→ **Task brief**
Give back an exact copy of the lines in the records below, from the line that has "(** ** Replies" through the line that has "let failure := Js.Rejected", and nothing besides.

→ **Extracted material**
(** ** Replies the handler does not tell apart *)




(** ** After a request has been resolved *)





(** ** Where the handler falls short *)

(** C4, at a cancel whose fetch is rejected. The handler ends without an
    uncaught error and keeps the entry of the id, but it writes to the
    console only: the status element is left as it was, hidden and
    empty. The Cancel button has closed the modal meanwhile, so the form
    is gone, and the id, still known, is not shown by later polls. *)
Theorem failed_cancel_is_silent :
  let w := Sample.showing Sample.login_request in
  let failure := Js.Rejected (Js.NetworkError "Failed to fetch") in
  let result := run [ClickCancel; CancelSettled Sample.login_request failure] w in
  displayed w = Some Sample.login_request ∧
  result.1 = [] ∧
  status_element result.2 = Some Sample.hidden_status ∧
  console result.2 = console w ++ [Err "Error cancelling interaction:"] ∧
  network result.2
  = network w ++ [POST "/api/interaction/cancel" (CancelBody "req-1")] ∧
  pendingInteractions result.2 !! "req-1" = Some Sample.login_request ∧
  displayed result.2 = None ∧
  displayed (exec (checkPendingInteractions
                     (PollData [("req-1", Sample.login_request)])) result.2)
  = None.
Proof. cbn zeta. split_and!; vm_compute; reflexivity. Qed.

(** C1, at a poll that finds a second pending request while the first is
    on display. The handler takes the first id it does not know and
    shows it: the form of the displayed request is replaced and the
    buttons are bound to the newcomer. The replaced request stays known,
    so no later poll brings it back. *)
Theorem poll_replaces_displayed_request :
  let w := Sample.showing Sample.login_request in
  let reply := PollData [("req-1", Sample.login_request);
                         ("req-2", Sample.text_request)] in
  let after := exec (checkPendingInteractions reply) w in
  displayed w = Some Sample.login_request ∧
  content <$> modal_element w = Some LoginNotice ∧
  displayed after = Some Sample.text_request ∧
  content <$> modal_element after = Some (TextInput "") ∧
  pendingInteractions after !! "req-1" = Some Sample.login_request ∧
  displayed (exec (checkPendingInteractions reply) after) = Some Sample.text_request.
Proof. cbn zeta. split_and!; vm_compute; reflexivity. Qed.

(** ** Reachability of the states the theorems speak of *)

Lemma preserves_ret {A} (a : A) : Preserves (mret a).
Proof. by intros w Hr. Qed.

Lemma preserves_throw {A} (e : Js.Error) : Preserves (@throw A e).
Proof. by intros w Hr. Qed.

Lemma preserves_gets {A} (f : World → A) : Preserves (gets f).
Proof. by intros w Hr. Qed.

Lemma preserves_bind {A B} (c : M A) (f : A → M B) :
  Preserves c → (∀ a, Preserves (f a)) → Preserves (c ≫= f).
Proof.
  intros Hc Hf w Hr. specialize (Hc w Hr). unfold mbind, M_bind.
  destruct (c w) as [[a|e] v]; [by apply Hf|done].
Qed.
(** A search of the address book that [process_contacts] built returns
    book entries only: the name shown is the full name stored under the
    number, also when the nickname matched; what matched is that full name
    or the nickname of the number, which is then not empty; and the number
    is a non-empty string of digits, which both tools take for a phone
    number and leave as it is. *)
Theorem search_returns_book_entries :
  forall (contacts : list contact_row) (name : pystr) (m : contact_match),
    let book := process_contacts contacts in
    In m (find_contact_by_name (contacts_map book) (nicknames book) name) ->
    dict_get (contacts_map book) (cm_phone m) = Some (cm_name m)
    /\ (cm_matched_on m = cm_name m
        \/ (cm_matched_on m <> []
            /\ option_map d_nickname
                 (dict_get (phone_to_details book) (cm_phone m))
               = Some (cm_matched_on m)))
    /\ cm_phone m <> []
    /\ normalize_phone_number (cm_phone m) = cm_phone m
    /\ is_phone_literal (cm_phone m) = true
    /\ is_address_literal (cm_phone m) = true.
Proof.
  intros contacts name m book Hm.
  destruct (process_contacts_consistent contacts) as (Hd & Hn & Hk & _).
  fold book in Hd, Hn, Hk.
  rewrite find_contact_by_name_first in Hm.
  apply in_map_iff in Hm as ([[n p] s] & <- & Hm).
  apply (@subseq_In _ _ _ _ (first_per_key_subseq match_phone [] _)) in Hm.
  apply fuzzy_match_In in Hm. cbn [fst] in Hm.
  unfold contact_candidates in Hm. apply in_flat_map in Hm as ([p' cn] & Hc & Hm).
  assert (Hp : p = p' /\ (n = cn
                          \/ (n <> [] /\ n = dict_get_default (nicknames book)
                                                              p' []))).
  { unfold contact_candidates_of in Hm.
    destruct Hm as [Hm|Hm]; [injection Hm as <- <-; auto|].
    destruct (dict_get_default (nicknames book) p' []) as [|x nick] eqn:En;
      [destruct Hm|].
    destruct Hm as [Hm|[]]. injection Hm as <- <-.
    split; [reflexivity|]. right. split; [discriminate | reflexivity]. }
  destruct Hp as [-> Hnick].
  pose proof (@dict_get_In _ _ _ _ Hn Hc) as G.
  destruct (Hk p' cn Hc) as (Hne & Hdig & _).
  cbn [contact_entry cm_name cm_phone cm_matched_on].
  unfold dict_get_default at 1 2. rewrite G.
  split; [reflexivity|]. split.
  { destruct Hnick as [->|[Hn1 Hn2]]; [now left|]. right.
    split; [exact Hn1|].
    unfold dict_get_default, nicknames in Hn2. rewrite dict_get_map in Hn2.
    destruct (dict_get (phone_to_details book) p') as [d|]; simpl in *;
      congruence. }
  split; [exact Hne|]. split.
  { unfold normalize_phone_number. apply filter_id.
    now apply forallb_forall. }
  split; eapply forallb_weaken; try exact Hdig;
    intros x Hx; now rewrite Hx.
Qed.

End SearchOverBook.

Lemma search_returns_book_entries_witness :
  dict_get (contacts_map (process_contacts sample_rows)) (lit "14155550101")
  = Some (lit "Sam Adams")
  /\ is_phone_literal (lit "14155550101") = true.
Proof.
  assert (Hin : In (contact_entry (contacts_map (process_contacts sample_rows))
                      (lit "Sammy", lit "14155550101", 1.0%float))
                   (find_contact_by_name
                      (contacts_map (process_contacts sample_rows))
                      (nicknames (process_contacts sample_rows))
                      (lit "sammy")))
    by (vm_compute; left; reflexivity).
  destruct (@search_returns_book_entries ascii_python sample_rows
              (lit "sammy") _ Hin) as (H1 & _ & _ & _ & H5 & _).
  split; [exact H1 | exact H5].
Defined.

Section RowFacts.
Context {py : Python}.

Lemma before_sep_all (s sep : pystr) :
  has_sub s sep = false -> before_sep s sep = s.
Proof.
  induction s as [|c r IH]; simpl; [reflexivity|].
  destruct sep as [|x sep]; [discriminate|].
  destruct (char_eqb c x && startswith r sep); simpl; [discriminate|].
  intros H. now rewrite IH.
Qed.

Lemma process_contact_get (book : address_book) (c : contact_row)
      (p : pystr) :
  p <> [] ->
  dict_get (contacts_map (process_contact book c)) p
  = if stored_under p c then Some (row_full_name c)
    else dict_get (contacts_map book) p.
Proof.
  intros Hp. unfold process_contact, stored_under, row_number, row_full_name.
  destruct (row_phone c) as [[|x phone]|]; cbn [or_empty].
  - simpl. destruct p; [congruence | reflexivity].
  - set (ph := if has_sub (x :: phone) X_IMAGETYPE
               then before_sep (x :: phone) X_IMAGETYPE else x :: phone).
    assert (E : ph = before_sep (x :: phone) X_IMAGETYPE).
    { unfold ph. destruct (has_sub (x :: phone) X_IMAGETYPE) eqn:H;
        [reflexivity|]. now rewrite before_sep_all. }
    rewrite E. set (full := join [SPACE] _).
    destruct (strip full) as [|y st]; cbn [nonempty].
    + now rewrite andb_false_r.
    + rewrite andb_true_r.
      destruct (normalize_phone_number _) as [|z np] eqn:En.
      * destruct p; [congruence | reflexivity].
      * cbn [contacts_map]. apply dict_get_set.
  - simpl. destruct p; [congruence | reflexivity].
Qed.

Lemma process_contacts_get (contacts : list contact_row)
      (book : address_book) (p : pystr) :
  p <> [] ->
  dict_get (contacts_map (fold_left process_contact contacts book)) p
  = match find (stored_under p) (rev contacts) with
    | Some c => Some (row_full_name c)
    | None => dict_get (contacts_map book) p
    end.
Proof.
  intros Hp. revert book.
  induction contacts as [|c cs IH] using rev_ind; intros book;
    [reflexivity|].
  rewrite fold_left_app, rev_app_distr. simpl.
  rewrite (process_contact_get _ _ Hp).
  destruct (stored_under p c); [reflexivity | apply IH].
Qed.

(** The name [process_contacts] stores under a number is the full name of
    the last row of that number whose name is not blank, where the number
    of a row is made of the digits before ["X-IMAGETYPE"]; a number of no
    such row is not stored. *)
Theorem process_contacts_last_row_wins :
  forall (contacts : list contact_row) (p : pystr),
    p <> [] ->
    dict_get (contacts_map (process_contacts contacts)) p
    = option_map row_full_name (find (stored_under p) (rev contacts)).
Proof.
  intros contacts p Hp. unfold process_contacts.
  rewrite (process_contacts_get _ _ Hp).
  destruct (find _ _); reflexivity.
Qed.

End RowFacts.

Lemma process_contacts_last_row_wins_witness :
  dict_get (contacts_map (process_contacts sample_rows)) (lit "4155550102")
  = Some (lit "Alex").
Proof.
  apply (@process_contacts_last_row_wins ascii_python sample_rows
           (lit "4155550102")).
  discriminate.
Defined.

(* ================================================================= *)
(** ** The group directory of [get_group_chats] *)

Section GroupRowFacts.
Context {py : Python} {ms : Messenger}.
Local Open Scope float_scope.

==

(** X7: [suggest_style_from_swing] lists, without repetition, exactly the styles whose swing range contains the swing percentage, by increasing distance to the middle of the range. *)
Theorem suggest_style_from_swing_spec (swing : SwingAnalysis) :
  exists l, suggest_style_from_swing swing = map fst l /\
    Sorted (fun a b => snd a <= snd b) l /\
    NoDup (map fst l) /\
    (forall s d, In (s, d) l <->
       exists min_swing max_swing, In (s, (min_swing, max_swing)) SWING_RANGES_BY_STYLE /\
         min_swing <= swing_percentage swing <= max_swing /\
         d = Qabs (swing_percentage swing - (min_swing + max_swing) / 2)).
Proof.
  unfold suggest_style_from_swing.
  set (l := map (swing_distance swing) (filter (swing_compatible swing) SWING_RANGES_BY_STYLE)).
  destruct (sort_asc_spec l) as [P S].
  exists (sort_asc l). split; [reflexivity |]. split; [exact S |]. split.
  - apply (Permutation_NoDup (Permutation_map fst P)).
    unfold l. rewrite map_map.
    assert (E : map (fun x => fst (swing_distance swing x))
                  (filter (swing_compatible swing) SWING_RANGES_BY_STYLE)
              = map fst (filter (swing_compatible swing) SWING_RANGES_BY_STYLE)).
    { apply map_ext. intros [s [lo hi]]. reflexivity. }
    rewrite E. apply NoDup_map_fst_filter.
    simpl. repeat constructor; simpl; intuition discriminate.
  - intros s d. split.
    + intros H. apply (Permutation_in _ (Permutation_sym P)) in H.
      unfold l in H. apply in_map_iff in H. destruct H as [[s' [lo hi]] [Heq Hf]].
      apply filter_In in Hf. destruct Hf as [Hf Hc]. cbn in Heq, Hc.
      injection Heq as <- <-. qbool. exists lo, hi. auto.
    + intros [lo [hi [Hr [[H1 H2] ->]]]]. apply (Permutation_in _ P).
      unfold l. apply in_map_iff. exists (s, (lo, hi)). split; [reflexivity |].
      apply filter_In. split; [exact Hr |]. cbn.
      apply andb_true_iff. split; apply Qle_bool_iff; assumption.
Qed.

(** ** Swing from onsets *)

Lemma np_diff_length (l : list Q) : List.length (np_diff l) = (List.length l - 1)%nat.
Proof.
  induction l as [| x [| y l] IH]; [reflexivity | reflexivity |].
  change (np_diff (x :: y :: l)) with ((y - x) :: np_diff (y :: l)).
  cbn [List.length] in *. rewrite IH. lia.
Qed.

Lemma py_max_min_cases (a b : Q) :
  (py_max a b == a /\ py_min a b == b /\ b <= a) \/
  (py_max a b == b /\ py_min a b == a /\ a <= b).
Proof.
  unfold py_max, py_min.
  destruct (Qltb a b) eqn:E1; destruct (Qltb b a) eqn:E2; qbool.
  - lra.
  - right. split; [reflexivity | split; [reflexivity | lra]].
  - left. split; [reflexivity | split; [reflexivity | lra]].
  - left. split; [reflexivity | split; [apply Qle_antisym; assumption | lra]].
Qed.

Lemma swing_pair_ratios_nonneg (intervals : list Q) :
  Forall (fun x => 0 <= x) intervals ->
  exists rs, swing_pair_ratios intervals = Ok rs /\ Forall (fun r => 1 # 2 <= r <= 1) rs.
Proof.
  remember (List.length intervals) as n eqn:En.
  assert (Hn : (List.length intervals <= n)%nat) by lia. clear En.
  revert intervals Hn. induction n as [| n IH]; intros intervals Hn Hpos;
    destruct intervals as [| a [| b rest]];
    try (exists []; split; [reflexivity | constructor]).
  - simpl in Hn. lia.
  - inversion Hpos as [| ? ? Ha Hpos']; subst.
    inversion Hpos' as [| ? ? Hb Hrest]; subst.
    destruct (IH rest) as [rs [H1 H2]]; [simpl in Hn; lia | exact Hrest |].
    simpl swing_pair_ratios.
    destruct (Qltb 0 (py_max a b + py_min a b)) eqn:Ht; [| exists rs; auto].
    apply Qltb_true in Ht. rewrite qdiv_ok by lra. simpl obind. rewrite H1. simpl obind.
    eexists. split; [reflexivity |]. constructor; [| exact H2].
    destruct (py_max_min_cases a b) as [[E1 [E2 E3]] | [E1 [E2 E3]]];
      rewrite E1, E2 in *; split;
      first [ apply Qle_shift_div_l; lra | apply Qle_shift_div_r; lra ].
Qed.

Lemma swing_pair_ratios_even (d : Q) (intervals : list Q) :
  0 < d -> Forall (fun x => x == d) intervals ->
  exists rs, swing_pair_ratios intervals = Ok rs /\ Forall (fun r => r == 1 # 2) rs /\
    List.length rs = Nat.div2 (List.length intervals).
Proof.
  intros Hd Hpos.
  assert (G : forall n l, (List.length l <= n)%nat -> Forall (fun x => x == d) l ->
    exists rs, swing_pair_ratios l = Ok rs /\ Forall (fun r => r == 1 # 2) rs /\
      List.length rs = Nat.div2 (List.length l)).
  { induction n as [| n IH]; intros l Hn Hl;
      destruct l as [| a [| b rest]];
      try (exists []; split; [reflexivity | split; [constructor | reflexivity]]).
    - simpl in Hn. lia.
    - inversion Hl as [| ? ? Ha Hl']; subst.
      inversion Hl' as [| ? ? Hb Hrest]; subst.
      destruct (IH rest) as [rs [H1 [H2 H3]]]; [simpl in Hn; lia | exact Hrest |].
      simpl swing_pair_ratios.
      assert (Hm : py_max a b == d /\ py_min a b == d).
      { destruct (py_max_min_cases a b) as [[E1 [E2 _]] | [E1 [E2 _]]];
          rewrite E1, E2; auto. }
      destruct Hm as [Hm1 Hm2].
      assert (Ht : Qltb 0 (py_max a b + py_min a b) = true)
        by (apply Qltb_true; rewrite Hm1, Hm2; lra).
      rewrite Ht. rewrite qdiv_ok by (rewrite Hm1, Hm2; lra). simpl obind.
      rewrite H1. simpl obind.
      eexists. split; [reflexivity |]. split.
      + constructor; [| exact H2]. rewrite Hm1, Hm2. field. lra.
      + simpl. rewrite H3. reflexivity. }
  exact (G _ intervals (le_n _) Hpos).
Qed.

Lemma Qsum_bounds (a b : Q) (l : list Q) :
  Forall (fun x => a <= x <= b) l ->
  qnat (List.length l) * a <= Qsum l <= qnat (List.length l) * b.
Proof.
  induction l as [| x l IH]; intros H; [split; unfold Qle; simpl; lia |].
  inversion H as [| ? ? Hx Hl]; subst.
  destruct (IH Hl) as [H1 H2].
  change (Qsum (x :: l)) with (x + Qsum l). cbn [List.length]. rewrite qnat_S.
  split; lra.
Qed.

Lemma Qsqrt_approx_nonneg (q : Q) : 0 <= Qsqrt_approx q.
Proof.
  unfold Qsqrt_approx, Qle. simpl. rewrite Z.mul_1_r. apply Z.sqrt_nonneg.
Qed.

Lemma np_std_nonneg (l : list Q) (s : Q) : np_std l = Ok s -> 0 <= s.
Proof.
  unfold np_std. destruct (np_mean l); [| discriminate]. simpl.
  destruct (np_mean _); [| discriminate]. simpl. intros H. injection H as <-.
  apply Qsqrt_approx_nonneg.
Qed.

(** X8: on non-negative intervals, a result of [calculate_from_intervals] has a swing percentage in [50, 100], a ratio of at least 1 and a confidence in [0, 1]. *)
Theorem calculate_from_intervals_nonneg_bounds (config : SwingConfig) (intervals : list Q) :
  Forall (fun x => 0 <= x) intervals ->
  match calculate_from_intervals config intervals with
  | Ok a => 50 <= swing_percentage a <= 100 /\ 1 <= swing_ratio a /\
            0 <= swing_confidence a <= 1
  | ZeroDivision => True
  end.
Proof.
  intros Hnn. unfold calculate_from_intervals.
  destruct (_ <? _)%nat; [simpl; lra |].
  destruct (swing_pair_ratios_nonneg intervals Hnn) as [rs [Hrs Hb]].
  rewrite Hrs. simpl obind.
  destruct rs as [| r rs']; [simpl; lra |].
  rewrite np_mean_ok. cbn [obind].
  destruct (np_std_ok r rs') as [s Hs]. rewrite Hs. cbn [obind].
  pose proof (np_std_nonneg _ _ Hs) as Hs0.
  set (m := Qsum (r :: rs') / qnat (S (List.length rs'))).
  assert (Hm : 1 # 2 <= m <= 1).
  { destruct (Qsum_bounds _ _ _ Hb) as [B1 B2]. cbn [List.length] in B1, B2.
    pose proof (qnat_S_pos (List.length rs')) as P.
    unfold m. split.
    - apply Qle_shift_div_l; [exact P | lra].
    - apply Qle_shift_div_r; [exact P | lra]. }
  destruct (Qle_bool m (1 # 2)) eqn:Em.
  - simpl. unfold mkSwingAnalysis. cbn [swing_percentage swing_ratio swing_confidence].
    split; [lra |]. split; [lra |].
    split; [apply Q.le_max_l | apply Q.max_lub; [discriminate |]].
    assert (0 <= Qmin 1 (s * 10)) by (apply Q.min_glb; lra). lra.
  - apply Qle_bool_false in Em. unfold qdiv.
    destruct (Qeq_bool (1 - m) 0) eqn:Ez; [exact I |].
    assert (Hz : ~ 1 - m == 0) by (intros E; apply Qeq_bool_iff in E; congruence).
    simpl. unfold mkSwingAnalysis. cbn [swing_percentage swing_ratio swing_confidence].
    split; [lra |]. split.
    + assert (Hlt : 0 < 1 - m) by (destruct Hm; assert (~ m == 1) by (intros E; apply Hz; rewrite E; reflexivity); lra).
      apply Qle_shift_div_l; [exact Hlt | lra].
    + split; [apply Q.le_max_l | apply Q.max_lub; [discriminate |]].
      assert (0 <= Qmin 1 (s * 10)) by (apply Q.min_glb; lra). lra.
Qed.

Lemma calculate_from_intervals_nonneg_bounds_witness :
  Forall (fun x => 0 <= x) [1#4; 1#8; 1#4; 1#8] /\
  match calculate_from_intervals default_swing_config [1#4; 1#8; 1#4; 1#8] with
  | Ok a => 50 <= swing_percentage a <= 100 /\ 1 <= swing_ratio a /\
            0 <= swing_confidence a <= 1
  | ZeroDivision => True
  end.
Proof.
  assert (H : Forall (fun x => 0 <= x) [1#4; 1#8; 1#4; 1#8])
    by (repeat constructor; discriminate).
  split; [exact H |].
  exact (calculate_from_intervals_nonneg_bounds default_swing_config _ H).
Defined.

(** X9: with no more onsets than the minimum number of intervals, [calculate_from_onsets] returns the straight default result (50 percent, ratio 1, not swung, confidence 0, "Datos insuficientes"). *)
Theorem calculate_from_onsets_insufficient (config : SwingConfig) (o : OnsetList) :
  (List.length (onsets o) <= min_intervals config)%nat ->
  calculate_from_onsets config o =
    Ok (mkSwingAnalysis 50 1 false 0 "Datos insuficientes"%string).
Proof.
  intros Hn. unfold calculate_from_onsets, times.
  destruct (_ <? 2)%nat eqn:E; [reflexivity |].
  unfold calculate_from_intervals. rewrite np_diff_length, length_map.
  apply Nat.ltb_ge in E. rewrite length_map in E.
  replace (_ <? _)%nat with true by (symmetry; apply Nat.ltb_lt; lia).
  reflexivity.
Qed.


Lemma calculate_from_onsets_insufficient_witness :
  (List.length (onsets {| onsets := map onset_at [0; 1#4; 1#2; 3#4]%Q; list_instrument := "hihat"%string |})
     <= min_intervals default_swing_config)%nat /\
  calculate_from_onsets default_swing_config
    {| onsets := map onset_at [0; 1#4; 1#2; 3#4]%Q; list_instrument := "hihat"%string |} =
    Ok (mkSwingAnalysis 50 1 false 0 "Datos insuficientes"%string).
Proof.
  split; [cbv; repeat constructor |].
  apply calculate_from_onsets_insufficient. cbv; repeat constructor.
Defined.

→ **Output for this task**
(** ** Replies the handler does not tell apart *)




(** ** After a request has been resolved *)





(** ** Where the handler falls short *)

(** C4, at a cancel whose fetch is rejected. The handler ends without an
    uncaught error and keeps the entry of the id, but it writes to the
    console only: the status element is left as it was, hidden and
    empty. The Cancel button has closed the modal meanwhile, so the form
    is gone, and the id, still known, is not shown by later polls. *)
Theorem failed_cancel_is_silent :
  let w := Sample.showing Sample.login_request in
  let failure := Js.Rejected (Js.NetworkError "Failed to fetch") in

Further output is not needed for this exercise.